§ **Record set**
Lemma moves_draw_bar i : moves (has_bar i) same_views (draw_bar i).
Proof using All.
  unfold draw_bar. apply moves_from; [apply _|]. intros l [b Hb]. apply from_bind; [apply _| |intros b'].
  { apply moves_checked; [apply _|apply _|]. intros. by rewrite Hb. }
  cbv zeta. apply from_bind; [apply _| |intros st].
  { apply moves_checked; [apply _|apply _|]. intros r Hr _. apply state_provider_defined, Hr. }
  apply from_bind; [apply _| |intros cairo].
  { eapply moves_srv; [apply _|]. apply gives_gets. }
  do 6 (apply from_bind; [apply _|first [unfold clear; by repeat moves_step|idtac]|intros ?]).
  - apply moves_if; [apply _..|moves_step|]. apply moves_set; [apply _|by intros m|by intros m].
  - destruct (if has_tray_slot (bw_cfg b') then _ else None) as [[j t]|] eqn:E; [|apply from_moves; moves_step].
    destruct (has_tray_slot (bw_cfg b')); [|done]. pose proof (first_tray_at _ _ _ _ E) as Ht.
    apply (from_tray _ _ _ Datatypes.id (same_icons t)) with t; [done|intros; by eapply gives_reposition|].
    intros t' Ht'. apply gives_same_views; [|done]. rewrite list_lookup_fmap.
    destruct (l !! j); [|done]. cbn in *. by rewrite Ht.
Qed.
Lemma moves_redraw : moves anywhere same_views redraw.
Proof using All.
  unfold redraw. moves_step; [moves_step|]. moves_step; [moves_step|]. moves_step; [moves_step|].
  moves_step; [moves_step; [|moves_step]|moves_step].
  - apply moves_each_slot; [apply _|]. intros. apply moves_redraw_slot. apply _.
  - apply moves_set; [apply _|by intros m|by intros m].
  - apply moves_read; [apply _|apply _|]. intros r Hr Hok _.
    assert (moves (alike (bars r)) same_views (for_each (seq 0 (length (bars r))) draw_bar)) as Hm; [|by apply Hm].
    apply moves_for_each; [apply _|apply _|]. intros i Hi. apply elem_of_seq in Hi.
    eapply moves_weaken; [|by intros l l' ?|apply moves_draw_bar]. intros l Hl.
    eapply stable_alike; [exact Hl|]. apply lookup_lt_is_Some_2. lia.
Qed.
Lemma moves_raise_all T `{!PreOrder T} : moves anywhere T raise_all.
Proof using All.
  unfold raise_all. apply moves_read; [apply _|apply _|]. intros r Hr Hok _.
  assert (moves anywhere T (for_each (bars r) (λ b,
    let t := if bw_is_top b then tray_for_monitor (bw_monitor b) (bars r) else None in
    covered <- cget (λ c, monitor_has_visible_covering_window c (bw_monitor b)) ;;
    (if covered then lower_window (bw_id b) else raise_window (bw_id b)) ;;
    match t with Some (_, t) => on_srv (raise t) | None => ret tt end))) as Hm; [|by apply Hm].
  moves_step. cbv zeta. moves_step; [moves_step|]. moves_step.
  - apply moves_if; [apply _..| |]; (eapply moves_srv; [apply _|]); by apply (gives_req J pat backlog).
  - destruct (if bw_is_top a then _ else _) as [[j t]|]; [|moves_step].
    eapply moves_srv; [apply _|]. by apply (gives_raise J pat backlog).
Qed.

§ **What is needed**
Nothing but the lines from the one containing "match t with" through the last line of the material should be returned, each exactly as written, both ends included.

§ **Result for this exercise**
    match t with Some (_, t) => on_srv (raise t) | None => ret tt end))) as Hm; [|by apply Hm].
  moves_step. cbv zeta. moves_step; [moves_step|]. moves_step.
  - apply moves_if; [apply _..| |]; (eapply moves_srv; [apply _|]); by apply (gives_req J pat backlog).
  - destruct (if bw_is_top a then _ else _) as [[j t]|]; [|moves_step].
    eapply moves_srv; [apply _|]. by apply (gives_raise J pat backlog).
Qed.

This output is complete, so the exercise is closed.